Прикинув расстояние до Поста, где можно накормить коня чем-то, кроме ядовитых колючек и высушенных трав, а заодно обсудить Выжлецовы откровения с командиром крепости, Сейраном, наследником семейства Милэдон, вампир проворно заседлал прядающего ушами, нетерпеливого коня и поглядел на солнце из-под козырька ладони. До ночи оставалось ещё время.
Местность, где не болотила и не вспучивалась зловонными ключами, исходила прахом и коростой, ровно древний труп, коих тут залегло немало. Весь этот край, от Хмури до Заземья, когда-то вывернула наизнанку жестокая война. Безудержные чародеи былых времён надменно не задумывались о последствиях применяемых чар, размыкая Кромку мира и беспечно сманивая силы чужеродные на живую кровь. Зло курилось ядовитыми туманами над проклятой землёй, и призраки вставали над сухой осокой мёртвой ратью.
Где, как не в Голоземье, осознать всё безрассудство игрищ с обитателями Кромки? И тем не менее…
Упырь пустил коня резвой рысью, откинувшись в седле, оглядывая пыльные окрестности: в ночи Дух забрал на восток пару лишних вёрст, умчав хозяина в самое средоточие угрюмых древних монолитов и луж, смердящих тухлыми яйцами.

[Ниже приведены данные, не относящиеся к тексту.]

(* ===== verification/Mining.v ===== *)
(** * blockchain/mining.py: assembling and mining a block *)
From Stdlib Require Import Ascii.
From stdpp Require Import options.
From S2P Require Import Prelude PyText Json Utils NativeAsset Wallet Transaction Block Consensus.
From S2P Require Import Mempool.

Local Open Scope Z_scope.

Definition MAX_TRANSACTIONS_PER_BLOCK : Z := 500.

Record Miner := { miner_consensus : ConsensusEngine; miner_block_reward : Z }.

(** The mined block and the hashes of the pool's transactions in it. *)
Definition mine_block (miner : Miner) (clock : Z) (index : Z) (previous_hash : string)
    (mempool : Mempool.t) (miner_address : string) (difficulty max_transactions : Z)
    (block_reward : option Z) (timestamp : option pynum) : res (Block.t * list string) :=
  let selected := Mempool.get_pending (Some max_transactions) mempool in
  let reward := default (miner_block_reward miner) block_reward in
  let mine_timestamp := default (current_timestamp clock) timestamp in
  coinbase_tx ← Transaction.init clock COINBASE_SENDER miner_address None
                  (Some (JNum (PInt reward))) (Some mine_timestamp) None None "";
  let block := Block.init index previous_hash (coinbase_tx :: selected) mine_timestamp 0 0 "" "" in
  mined_block ← mine (miner_consensus miner) block difficulty;
  Ok (mined_block, Transaction.tx_hash <$> selected).

(** The coinbase the miner puts in front. *)
Definition coinbase_for (miner_address : string) (reward : Z) (ts : pynum) : Transaction.t :=
  let tx := Transaction.Make COINBASE_SENDER miner_address reward ts None None "" in
  Transaction.set_tx_hash (Transaction.compute_hash tx) tx.

Lemma mine_block_Ok miner clock index prev pool addr d n reward ts b hs `{ConsensusLaws (miner_consensus miner)} :
  mine_block miner clock index prev pool addr d n (Some reward) (Some ts) = Ok (b, hs) →
  Block.index b = index ∧ Block.previous_hash b = prev ∧ Block.timestamp b = ts ∧
  Block.transactions b = coinbase_for addr reward ts :: Mempool.get_pending (Some n) pool ∧
  Block.sealed b ∧ Block.difficulty b = d ∧ validate (miner_consensus miner) b d = true ∧
  hs = Transaction.tx_hash <$> Mempool.get_pending (Some n) pool.
Proof.
  unfold mine_block. cbn [default from_option id Transaction.init mbind res_bind].
  intros (b' & Hm & Heq)%res_bind_Ok. injection Heq as -> <-.
  pose proof (mine_validates _ _ _ Hm) as Hv.
  apply mine_keeps_body in Hm as ((Hi & Hp & Htx & Ht) & Hs & Hd).
  assert (Hinit : ∀ b, Block.index (Block.post_init b) = Block.index b ∧
    Block.previous_hash (Block.post_init b) = Block.previous_hash b ∧
    Block.transactions (Block.post_init b) = Block.transactions b ∧
    Block.timestamp (Block.post_init b) = Block.timestamp b).
  { intros c. unfold Block.post_init. by repeat case_match. }
  unfold Block.init in *.
  match type of Hi with Block.index (Block.post_init ?c) = _ => destruct (Hinit c) as (E1 & E2 & E3 & E4) end.
  rewrite E1 in Hi. rewrite E2 in Hp. rewrite E3 in Htx. rewrite E4 in Ht. cbn in Hi, Hp, Htx, Ht.
  split_and!; try done.
Qed.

Кромлехи и туры неожиданных пропорций маячили среди вересковых кустов и побуревших трав, неприкосновенные даже для норовивших поработить Голоземье лишайников.

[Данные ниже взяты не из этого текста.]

(** C7: Mining works: on a valid chain with supply left, when the pool's
    selection applies after the coinbase and the search finds a nonce, when the
    database holds the chain ([matches]) and the mined block is [insertable]
    (storable, with a fresh hash and fresh transactions, 64-bit numbers and a
    timestamp that a double holds), and the balances stay below 2^63, the
    mined block passes the node's own validation, is appended to the chain and
    stored with its balances, its transactions leave the pool, and its one
    coinbase pays the miner the reward or what is left of the supply. *)
Theorem mining_succeeds `{ConsensusLaws consensus} clock addr st b hs bal total B :
  valid_chain (chain st) → state_from_chain (chain st) (reward settings) (max_supply settings) = (bal, total, "") →
  Forall (λ b, Block.index b = 0 → coinbases b = []) (chain st) →
  is_valid_address addr = true → 0 < reward settings → max_supply settings ≤ MAX_SUPPLY_BASE_UNITS →
  pool_applies addr st bal (Z.min (reward settings) (max_supply settings - total)) →
  mine_prepare settings consensus clock addr st = Ok (b, hs) →
  matches (chain st) (storage st) → insertable (chain st) b →
  (∀ a, Z.abs (full_ledger a (chain st)) ≤ B) → B + volume (Block.transactions b) < 2 ^ 63 →
  ∃ st', mine_pending_transactions settings consensus clock addr st = (st', Ok b) ∧
    chain st' = chain st ++ [b] ∧ valid_chain (chain st') ∧ matches (chain st') (storage st') ∧
    mempool st' = Mempool.remove_transactions hs (mempool st) ∧
    ∃ ts, coinbases b = [coinbase_for addr (Z.min (reward settings) (max_supply settings - total)) ts].
Proof.
  intros Hv Hst Hg Haddr Hrew Hmax Hpool Hprep Hm Hins HB Hvol.
  destruct (mined_block_accepted clock addr st b hs bal total) as [Hacc Hcb]; [done..|].
  destruct (save_and_update_ok (chain st) (storage st) b B) as (db1 & db2 & Hs & Hu & Hm2); [done..|].
  unfold mine_pending_transactions. rewrite Hprep. unfold mine_commit. rewrite Hacc. cbn [negb].
  change (storage (set_chain _ st)) with (storage st). rewrite Hs, Hu.
  eexists; split; [done|]. split_and!; [done| |done|done|done].
  apply validate_chain_spec. apply validate_chain_spec in Hv. by apply accepted_iff.
Qed.

(** ** A coinbase in the pool *)

Lemma coinbase_selected_fails `{ConsensusLaws consensus} clock addr st tx :
  valid_chain (chain st) →
  tx ∈ Mempool.get_pending (Some MAX_TRANSACTIONS_PER_BLOCK) (mempool st) →
  Transaction.is_coinbase tx = true →
  ∃ e, mine_pending_transactions settings consensus clock addr st = (st, Err e).
Proof.
  intros Hv Hin Hc. unfold mine_pending_transactions.
  destruct (mine_prepare settings consensus clock addr st) as [[b hs]|e] eqn:Hp; [|by exists e].
  apply validate_chain_spec in Hv. pose proof (chain_spec_index _ _ _ _ _ Hv) as Hidx.
  unfold mine_commit.
  destruct (validate_block_against_chain _ _ _ _ _ _) as [[[] r]|e] eqn:Hb; cbn [negb];
    [exfalso|by eexists..].
  apply block_verdict_true in Hb as Hr. subst r.
  apply block_accepted_iff in Hb as [prev Hext]; [|done].
  pose proof (ext_index _ _ _ _ _ _ _ Hext) as Hi.
  pose proof (tip_index _ _ Hidx (ext_tip _ _ _ _ _ _ _ Hext)) as Hpi.
  destruct (ext_state _ _ _ _ _ _ _ Hext) as (? & ? & ? & ? & _ & Hab).
  apply apply_block_issue in Hab as (cb & Hcb & _); [|lia].
  unfold mine_prepare in Hp. apply res_bind_Ok in Hp as (d & _ & Hp).
  case_match; [done|]. apply res_bind_Ok in Hp as (tip & _ & Hp).
  apply mine_block_Ok in Hp as (_ & _ & _ & Htx & _); [|done].
  unfold coinbases in Hcb. rewrite Htx, filter_cons_True in Hcb by done. apply (f_equal tail) in Hcb as Hnil. cbn [tail] in Hnil.
  assert (Hf : tx ∈ filter (λ tx, Transaction.is_coinbase tx = true)
    (Mempool.get_pending (Some MAX_TRANSACTIONS_PER_BLOCK) (mempool st))) by by apply list_elem_of_filter.
  rewrite Hnil in Hf. by apply elem_of_nil in Hf.
Qed.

Коня в конце концов пришлось придержать, почтительно объезжая каменные сооружения и глядя строго мимо. Упырь не любил древние булыжники: мерещилось промеж них… всякое. А поймав пару раз отчётливые и не слишком радостные видения, вскоре паскудно оправдавшиеся, Фладэрик предпочёл впредь не заглядывать судьбе через плечо, дабы та, зараза мстительная, чем не отмахнулась.

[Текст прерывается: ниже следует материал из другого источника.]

(* ===== verification/HandshakeFacts.v ===== *)
(** * What the envelopes guarantee

    An envelope this program builds is accepted by a peer of the same network;
    an accepted envelope is not accepted again while the replay cache remembers
    its nonce; and the cache can be made to forget. *)
From Stdlib Require Import Ascii.
From stdpp Require Import options.
From S2P Require Import Prelude PyText Json Utils Sha256 Wallet Transaction Handshake.

Local Open Scope Z_scope.

(** ** Generated identities *)

Section identities.
Context `{L : ECDSALaws}.

Lemma generate_key_pair id k i :
  P2PIdentity.generate id k = Ok i → 0 < k < SECP256K1_ORDER →
  P2PIdentity.node_id i = id ∧
  ∃ point, key_pair (P2PIdentity.private_key_hex i) (P2PIdentity.public_key_hex i) k point.
Proof.
  unfold P2PIdentity.generate, Wallet.derive_private_key. intros Hi Hk.
  destruct (public_numbers k) as [pub|] eqn:Hpub; [|done]. cbn [mbind res_bind] in Hi.
  apply res_bind_Ok in Hi as (priv & Hpriv & Hi). apply res_bind_Ok in Hi as (ph & Hph & Hi).
  apply (inj Ok) in Hi as <-. split; [done|]. exists pub.
  unfold key_pair. cbn [P2PIdentity.private_key_hex P2PIdentity.public_key_hex].
  split_and!; [|lia|lia|done|done].
  pose proof (hex32_range _ _ Hpriv). rewrite hex32_Ok in Hpriv by done.
  apply (inj Ok) in Hpriv as <-. apply fromhex_hex, Sha.be_bytes_range.
Qed.

Lemma key_pair_valid priv pub k point : key_pair priv pub k point → is_valid_public_key pub = true.
Proof using L.
  intros (_ & Hk & Hpub & Hhex). destruct (public_numbers_ok k Hk) as (x & y & Hxy & Hcurve & Hx & Hy).
  rewrite Hpub in Hxy. injection Hxy as ->. unfold Wallet.public_hex in Hhex. cbn [fst snd] in Hhex.
  rewrite !hex32_Ok in Hhex by lia. cbn [mbind res_bind] in Hhex. apply (inj Ok) in Hhex as <-.
  unfold is_valid_public_key. rewrite fromhex_pair.
  rewrite length_app, !Sha.length_be_bytes. cbn [Nat.add Nat.eqb negb].
  by rewrite int_take_pair, int_drop_pair by lia.
Qed.

Lemma identity_sign_verifies id k i message rnd :
  P2PIdentity.generate id k = Ok i → 0 < k < SECP256K1_ORDER →
  ∃ sig, P2PIdentity.sign i message rnd = Ok sig ∧
         verify_identity_signature (P2PIdentity.public_key_hex i) message sig = true.
Proof using L.
  intros Hi Hk. destruct (generate_key_pair id k i Hi Hk) as (_ & point & Hkp).
  by destruct (sign_with_verifies _ _ k point message rnd Hkp) as (sig & Hs & Hv); exists sig.
Qed.
End identities.

(** ** An envelope that is built is accepted *)

Section envelopes.
Context `{L : ECDSALaws}.

Lemma dict_index_get k d v : dict_get k d = Some v → dict_index k d = Ok v.
Proof. unfold dict_index. by intros ->. Qed.

(** The parties agree on the network. *)
Definition same_network (a b : AuthContext) : Prop :=
  network_name a = network_name b ∧ genesis_hash a = genesis_hash b.

(** The fields that are signed, as the sender and the receiver read them. *)
Definition signed_by (context : AuthContext) (clock : Z) (entropy : list Z) (payload : option py_dict)
    : py_dict :=
  unsigned_envelope context clock entropy ++ [("payload_hash", JStr (hash_of_payload payload))].

Lemma built_fields context clock entropy payload rest :
  signing_fields (unsigned_envelope context clock entropy ++ rest) (hash_of_payload payload) =
  Ok (signed_by context clock entropy payload).
Proof. reflexivity. Qed.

Горы, сизо-лиловые в потёках льда, неспешно приближались.
Вскоре замаячил в холодной зыби Пост. Высокая куртина с зарешечённой аркой для левого рукава Олвадарани зигзагом уходила на север, к Прихоти — крепости, отмечавшей излом стены. В западной части зиял второй арочный проём для правого рукава, аналогично забранный решёткой из толстых брусьев. Исполинское сооружение некогда намертво запечатывало долину от южного Стилета до северного Клыка — скальных крепостей, названных в честь гор, в которых их прорубили.
Пыль вздымалась над Голоземьем зыбкой кисеёй, древние курганы сторожило вороньё. Подозрительная, звонкая и ломкая тишина давила на уши.
Конь шёл лёгким полугалопом, взбивая копытами высохший мох, когда Упырь резко натянул ремни, понуждая заплясавшего жеребца остановиться. Окрестность дурных предчувствий не обманула.
Фладэрик подался из седла, повёл ладонью над клонящимися под ветром сухими стеблями и, выругавшись сквозь зубы, отстегнул ножны с пассовых ремешков. Пришлось спешиться: Дух безобразничал, терзал грызло и молотил тяжёлыми копытами землю, не желая оставаться в дурном месте. Алые глаза выкатывались, как у перепуганной кобылы, чего с выученным воронком отродясь не случалось. Вампир, рассеянно почмокав губами и хлопнув пару раз по крупу, неотрывно разглядывал затеявшую недоброе округу. Холмы заледенели.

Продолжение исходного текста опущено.